Nach jüngsten Angaben 9.079 Tote und 12.645 Vermisste

"Wir betrachten das nicht als eine extreme Bedrohung", sagte Nishiyama unter Hinweis auf die Evakuierungszone im Umkreis von 20 Kilometern rund um das Kraftwerk Fukushima-Eins. Eine Ausweitung der Zone sei bislang nicht geplant, sagte Regierungssprecher Yukio Edano. Es sei noch zu früh, die Auswirkungen der Verstrahlung auf Meereslebewesen zu beurteilen

Bei dem verheerenden Erdbeben und Tsunami vom 11. März wurden nach jüngsten offiziellen Angaben 9.079 Menschen in den Tod gerissen. Die Zahl der Vermissten lag bei 12.645 in sechs Präfekturen. Fast 320 ´.000 Menschen seien in Notunterkünften untergebracht, berichtete die Agentur Jiji Press.
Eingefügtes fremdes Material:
(** * InterscaleHUB: the receive and emit loops of the two pipelines

    A shallow embedding of the communicators of the InterscaleHUB
    ([Interscale_hub/communicator_nest_to_tvb.py] and
    [refactored_modular/communicator_tvb_to_nest.py]) and of the manager's
    [stop] ([refactored_modular/manager_tvb_to_nest.py]).

    Every rank runs one sequential control flow that talks to the outside
    through blocking MPI calls and through the cells of a buffer in shared
    memory.  A loop is therefore modelled as a function from what the outside
    delivers (the messages that arrive, the values that successive reads of
    the state cell observe, what the mediator returns) to the sequence of
    calls that the rank performs, in program order, and the way the loop
    ends.  Calls to [logger.info] and [logger.debug] are left out; the calls
    of [interscalehub_utils.log_exception] are kept. *)

From Stdlib Require Import String ZArith List Lia Bool PrimFloat.
From Stdlib Require FloatOps SpecFloat.
From Stdlib Require Import Permutation FinFun.
Import ListNotations.
Open Scope Z_scope.

(** ** Values shared by both directions *)

(** [EBRAINS_RichEndpoint ... common_enums.Response], the two members used. *)
Inductive Response : Set := OK | ERROR.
Die Börse präsentierte sich nach einem steilen Kursrutsch in der vergangenen deutlich erholt. Der Nikkei-Index kletterte am Dienstag bis zum frühen Nachmittag um rund 4,0 Prozent auf einen Stand von über 9560 Punkten. Die Wirtschaftszeitung "Nikkei" führte dies darauf zurück, dass sich die Sorge um eine mögliche Atomkatastrophe abgeschwächt habe. Wegen eines Feiertags am Montag war die Börse drei Tage lang geschlossen.

Die japanische Notenbank setzte unterdessen ihre Interventionen zur Unterstützung der Banken-Liquidität fort. Am Dienstag wurden zwei Billionen Yen (17 Milliarden Euro) in den Geldmarkt gepumpt. An den vergangenen sechs Geschäftstagen wurden den Kreditinstituten insgesamt rund 40 Billionen Yen (347 Milliarden Euro) zur kurzfristigen Geldbeschaffung bereitgestellt.